* **Action item**: Within the records below is a range that opens at the line with "function that draws from it. *)" and closes at the line with "From Stdlib Require Import Sorted.". Return that range word for word, both ends included, and only that range.

----

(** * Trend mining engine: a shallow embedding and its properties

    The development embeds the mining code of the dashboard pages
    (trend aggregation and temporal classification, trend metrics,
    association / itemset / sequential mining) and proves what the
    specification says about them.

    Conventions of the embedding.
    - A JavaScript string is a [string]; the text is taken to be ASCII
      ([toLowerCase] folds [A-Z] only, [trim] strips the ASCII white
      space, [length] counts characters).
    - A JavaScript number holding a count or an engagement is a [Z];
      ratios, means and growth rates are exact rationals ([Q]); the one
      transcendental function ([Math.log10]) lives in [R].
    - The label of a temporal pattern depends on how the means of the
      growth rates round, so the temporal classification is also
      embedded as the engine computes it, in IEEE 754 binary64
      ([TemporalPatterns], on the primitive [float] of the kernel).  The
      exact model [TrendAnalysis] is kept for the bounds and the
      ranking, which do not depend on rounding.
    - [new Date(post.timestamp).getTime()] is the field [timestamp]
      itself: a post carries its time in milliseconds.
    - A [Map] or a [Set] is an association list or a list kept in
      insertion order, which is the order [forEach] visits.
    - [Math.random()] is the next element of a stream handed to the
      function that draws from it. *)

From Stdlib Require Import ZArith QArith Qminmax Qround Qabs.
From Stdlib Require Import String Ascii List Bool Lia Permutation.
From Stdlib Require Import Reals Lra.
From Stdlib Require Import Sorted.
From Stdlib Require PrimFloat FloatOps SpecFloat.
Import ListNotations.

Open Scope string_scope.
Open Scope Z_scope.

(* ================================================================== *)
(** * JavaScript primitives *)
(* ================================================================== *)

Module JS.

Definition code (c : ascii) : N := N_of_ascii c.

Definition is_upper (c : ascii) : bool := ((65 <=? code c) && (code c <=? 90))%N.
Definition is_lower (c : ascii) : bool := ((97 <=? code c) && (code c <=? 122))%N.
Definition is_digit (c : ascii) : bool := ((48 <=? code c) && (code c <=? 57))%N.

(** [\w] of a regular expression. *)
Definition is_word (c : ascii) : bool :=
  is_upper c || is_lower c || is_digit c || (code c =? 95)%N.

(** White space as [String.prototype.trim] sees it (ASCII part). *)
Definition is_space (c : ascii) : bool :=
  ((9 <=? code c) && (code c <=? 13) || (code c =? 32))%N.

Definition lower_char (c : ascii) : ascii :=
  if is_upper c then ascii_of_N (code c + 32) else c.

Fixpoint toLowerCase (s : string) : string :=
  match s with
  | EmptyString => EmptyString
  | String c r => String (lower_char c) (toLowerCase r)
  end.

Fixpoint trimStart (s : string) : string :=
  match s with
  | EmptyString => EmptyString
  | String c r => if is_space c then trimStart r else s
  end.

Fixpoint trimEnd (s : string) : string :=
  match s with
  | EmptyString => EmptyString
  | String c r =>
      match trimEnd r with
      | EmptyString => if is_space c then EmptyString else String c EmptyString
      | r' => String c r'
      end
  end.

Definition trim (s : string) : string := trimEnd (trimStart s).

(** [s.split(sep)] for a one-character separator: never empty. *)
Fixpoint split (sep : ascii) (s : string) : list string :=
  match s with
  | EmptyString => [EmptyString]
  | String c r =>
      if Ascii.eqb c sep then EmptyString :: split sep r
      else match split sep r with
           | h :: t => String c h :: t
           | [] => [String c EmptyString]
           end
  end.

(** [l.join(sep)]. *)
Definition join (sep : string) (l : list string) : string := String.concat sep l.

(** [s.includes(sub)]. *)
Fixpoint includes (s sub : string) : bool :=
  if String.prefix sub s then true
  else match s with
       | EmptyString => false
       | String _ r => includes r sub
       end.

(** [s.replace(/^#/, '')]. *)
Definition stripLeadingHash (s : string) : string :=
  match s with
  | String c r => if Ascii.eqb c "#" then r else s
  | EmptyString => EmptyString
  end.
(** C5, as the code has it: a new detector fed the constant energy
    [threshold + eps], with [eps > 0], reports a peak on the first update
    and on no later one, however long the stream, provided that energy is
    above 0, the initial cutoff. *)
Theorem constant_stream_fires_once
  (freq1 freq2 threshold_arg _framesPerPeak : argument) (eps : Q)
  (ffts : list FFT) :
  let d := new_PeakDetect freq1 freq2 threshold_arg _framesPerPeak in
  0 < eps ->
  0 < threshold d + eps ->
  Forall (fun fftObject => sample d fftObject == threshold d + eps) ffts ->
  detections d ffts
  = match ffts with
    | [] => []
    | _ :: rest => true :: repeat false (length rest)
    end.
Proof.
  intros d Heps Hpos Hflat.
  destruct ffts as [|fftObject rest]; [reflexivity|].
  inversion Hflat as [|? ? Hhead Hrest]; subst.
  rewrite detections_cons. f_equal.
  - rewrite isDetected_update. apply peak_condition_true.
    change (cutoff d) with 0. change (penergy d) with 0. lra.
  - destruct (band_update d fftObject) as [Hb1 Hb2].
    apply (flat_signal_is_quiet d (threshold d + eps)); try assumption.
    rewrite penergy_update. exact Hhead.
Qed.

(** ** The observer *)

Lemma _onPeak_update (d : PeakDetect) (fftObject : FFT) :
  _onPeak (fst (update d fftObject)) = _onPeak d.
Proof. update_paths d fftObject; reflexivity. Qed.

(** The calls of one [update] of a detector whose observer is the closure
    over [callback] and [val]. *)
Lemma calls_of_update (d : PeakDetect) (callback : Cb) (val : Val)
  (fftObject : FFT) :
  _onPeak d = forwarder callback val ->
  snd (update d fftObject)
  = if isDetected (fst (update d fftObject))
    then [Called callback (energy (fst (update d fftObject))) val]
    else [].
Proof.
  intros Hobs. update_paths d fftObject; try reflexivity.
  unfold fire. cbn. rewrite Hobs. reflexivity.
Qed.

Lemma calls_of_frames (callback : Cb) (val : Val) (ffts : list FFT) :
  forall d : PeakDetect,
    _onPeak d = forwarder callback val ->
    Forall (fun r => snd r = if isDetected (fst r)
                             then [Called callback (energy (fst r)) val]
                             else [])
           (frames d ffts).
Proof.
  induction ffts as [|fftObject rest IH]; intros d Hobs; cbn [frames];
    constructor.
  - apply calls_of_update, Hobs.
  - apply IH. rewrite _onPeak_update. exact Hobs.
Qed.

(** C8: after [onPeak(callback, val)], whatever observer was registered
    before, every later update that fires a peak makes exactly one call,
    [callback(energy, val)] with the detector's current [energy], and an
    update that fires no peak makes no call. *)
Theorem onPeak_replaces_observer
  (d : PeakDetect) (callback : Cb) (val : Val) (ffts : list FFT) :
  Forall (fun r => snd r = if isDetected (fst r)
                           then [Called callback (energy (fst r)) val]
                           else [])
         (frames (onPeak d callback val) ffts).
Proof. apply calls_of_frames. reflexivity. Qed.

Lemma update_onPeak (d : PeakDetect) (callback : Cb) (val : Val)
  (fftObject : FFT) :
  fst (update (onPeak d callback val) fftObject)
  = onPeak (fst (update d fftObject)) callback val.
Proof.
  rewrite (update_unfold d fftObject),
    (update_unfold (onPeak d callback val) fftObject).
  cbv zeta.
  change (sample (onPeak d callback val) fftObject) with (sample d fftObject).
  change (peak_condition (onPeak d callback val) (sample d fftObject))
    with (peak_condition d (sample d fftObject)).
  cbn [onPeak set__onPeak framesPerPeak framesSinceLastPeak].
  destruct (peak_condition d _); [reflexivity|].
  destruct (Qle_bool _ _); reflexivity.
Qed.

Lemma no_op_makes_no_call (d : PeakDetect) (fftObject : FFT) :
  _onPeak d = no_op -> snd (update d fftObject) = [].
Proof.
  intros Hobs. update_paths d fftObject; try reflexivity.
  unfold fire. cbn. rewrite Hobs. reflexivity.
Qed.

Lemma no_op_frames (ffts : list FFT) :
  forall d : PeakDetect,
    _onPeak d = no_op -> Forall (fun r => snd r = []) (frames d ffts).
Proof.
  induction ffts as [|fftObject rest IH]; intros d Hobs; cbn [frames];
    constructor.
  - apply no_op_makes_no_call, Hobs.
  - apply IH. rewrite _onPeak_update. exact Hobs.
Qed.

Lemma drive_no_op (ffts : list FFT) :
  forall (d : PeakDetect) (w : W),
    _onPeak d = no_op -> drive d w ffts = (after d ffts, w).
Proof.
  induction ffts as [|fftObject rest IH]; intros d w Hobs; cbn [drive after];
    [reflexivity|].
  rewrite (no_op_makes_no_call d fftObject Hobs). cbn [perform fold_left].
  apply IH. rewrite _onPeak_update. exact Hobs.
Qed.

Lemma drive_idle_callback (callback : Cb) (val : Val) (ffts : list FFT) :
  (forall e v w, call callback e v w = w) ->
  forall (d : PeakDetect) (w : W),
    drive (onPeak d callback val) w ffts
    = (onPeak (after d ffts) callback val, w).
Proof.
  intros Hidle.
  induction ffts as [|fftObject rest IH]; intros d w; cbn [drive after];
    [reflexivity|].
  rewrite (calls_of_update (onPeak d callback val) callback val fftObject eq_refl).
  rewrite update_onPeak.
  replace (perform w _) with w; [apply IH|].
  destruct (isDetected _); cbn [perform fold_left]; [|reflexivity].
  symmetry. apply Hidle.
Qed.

----

* **Completed task**:
      function that draws from it. *)

From Stdlib Require Import ZArith QArith Qminmax Qround Qabs.
From Stdlib Require Import String Ascii List Bool Lia Permutation.
From Stdlib Require Import Reals Lra.
From Stdlib Require Import Sorted.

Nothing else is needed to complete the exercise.